Stored data entries
__________

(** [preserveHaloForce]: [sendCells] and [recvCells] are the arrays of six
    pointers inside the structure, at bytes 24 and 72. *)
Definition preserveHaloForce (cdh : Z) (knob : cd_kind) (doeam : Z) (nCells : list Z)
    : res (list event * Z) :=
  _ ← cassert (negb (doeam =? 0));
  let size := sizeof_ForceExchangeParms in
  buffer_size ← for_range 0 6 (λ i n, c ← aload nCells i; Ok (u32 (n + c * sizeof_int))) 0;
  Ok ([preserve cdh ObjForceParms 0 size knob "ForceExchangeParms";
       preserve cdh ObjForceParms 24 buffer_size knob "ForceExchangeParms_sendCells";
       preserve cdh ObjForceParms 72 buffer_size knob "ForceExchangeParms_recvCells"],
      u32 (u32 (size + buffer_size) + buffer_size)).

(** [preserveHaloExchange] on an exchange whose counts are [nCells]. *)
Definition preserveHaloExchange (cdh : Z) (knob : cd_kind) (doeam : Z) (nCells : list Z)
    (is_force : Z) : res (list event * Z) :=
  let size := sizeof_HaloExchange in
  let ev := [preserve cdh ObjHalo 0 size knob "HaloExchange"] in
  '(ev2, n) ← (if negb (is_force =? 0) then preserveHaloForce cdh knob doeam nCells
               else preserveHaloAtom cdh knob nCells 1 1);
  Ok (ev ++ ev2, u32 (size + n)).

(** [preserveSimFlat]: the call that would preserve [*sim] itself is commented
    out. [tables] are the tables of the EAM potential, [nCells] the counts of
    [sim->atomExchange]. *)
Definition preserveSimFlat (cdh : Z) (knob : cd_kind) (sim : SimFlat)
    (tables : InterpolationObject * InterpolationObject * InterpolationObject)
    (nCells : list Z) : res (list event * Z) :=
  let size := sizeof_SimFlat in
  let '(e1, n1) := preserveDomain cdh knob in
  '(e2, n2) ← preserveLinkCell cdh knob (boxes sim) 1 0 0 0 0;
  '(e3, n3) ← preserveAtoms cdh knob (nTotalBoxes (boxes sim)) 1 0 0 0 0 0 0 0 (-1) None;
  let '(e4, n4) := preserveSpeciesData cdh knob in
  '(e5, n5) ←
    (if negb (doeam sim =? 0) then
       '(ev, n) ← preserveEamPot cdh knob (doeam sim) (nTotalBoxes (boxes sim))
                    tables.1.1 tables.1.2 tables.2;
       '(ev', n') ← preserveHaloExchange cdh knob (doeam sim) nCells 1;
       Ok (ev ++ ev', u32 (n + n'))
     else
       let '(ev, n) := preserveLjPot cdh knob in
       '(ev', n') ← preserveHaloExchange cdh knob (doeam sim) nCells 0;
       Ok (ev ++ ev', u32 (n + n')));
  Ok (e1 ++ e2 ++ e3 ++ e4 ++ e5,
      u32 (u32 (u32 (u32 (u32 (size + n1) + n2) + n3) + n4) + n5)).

__________

**Task:**
Please repeat the data in full so that nothing differs from the original.

**Response area:**
(** [preserveHaloForce]: [sendCells] and [recvCells] are the arrays of six
    pointers inside the structure, at bytes 24 and 72. *)
Definition preserveHaloForce (cdh : Z) (knob : cd_kind) (doeam : Z) (nCells : list Z)
    : res (list event * Z) :=
  _ ← cassert (negb (doeam =? 0));
  let size := sizeof_ForceExchangeParms in
  buffer_size ← for_range 0 6 (λ i n, c ← aload nCells i; Ok (u32 (n + c * sizeof_int))) 0;
  Ok ([preserve cdh ObjForceParms 0 size knob "ForceExchangeParms";
       preserve cdh ObjForceParms 24 buffer_size knob "ForceExchangeParms_sendCells";
       preserve cdh ObjForceParms 72 buffer_size knob "ForceExchangeParms_recvCells"],
      u32 (u32 (size + buffer_size) + buffer_size)).

(** [preserveHaloExchange] on an exchange whose counts are [nCells]. *)
Definition preserveHaloExchange (cdh : Z) (knob : cd_kind) (doeam : Z) (nCells : list Z)
    (is_force : Z) : res (list event * Z) :=
  let size := sizeof_HaloExchange in
  let ev := [preserve cdh ObjHalo 0 size knob "HaloExchange"] in
  '(ev2, n) ← (if negb (is_force =? 0) then preserveHaloForce cdh knob doeam nCells
               else preserveHaloAtom cdh knob nCells 1 1);
  Ok (ev ++ ev2, u32 (size + n)).

(** [preserveSimFlat]: the call that would preserve [*sim] itself is commented
    out. [tables] are the tables of the EAM potential, [nCells] the counts of
    [sim->atomExchange]. *)
Definition preserveSimFlat (cdh : Z) (knob : cd_kind) (sim : SimFlat)
    (tables : InterpolationObject * InterpolationObject * InterpolationObject)
    (nCells : list Z) : res (list event * Z) :=
  let size := sizeof_SimFlat in
  let '(e1, n1) := preserveDomain cdh knob in
  '(e2, n2) ← preserveLinkCell cdh knob (boxes sim) 1 0 0 0 0;
  '(e3, n3) ← preserveAtoms cdh knob (nTotalBoxes (boxes sim)) 1 0 0 0 0 0 0 0 (-1) None;
  let '(e4, n4) := preserveSpeciesData cdh knob in
  '(e5, n5) ←
    (if negb (doeam sim =? 0) then
       '(ev, n) ← preserveEamPot cdh knob (doeam sim) (nTotalBoxes (boxes sim))
                    tables.1.1 tables.1.2 tables.2;
       '(ev', n') ← preserveHaloExchange cdh knob (doeam sim) nCells 1;
       Ok (ev ++ ev', u32 (n + n'))
     else
       let '(ev, n) := preserveLjPot cdh knob in
       '(ev', n') ← preserveHaloExchange cdh knob (doeam sim) nCells 0;
       Ok (ev ++ ev', u32 (n + n')));
  Ok (e1 ++ e2 ++ e3 ++ e4 ++ e5,
      u32 (u32 (u32 (u32 (u32 (size + n1) + n2) + n3) + n4) + n5)).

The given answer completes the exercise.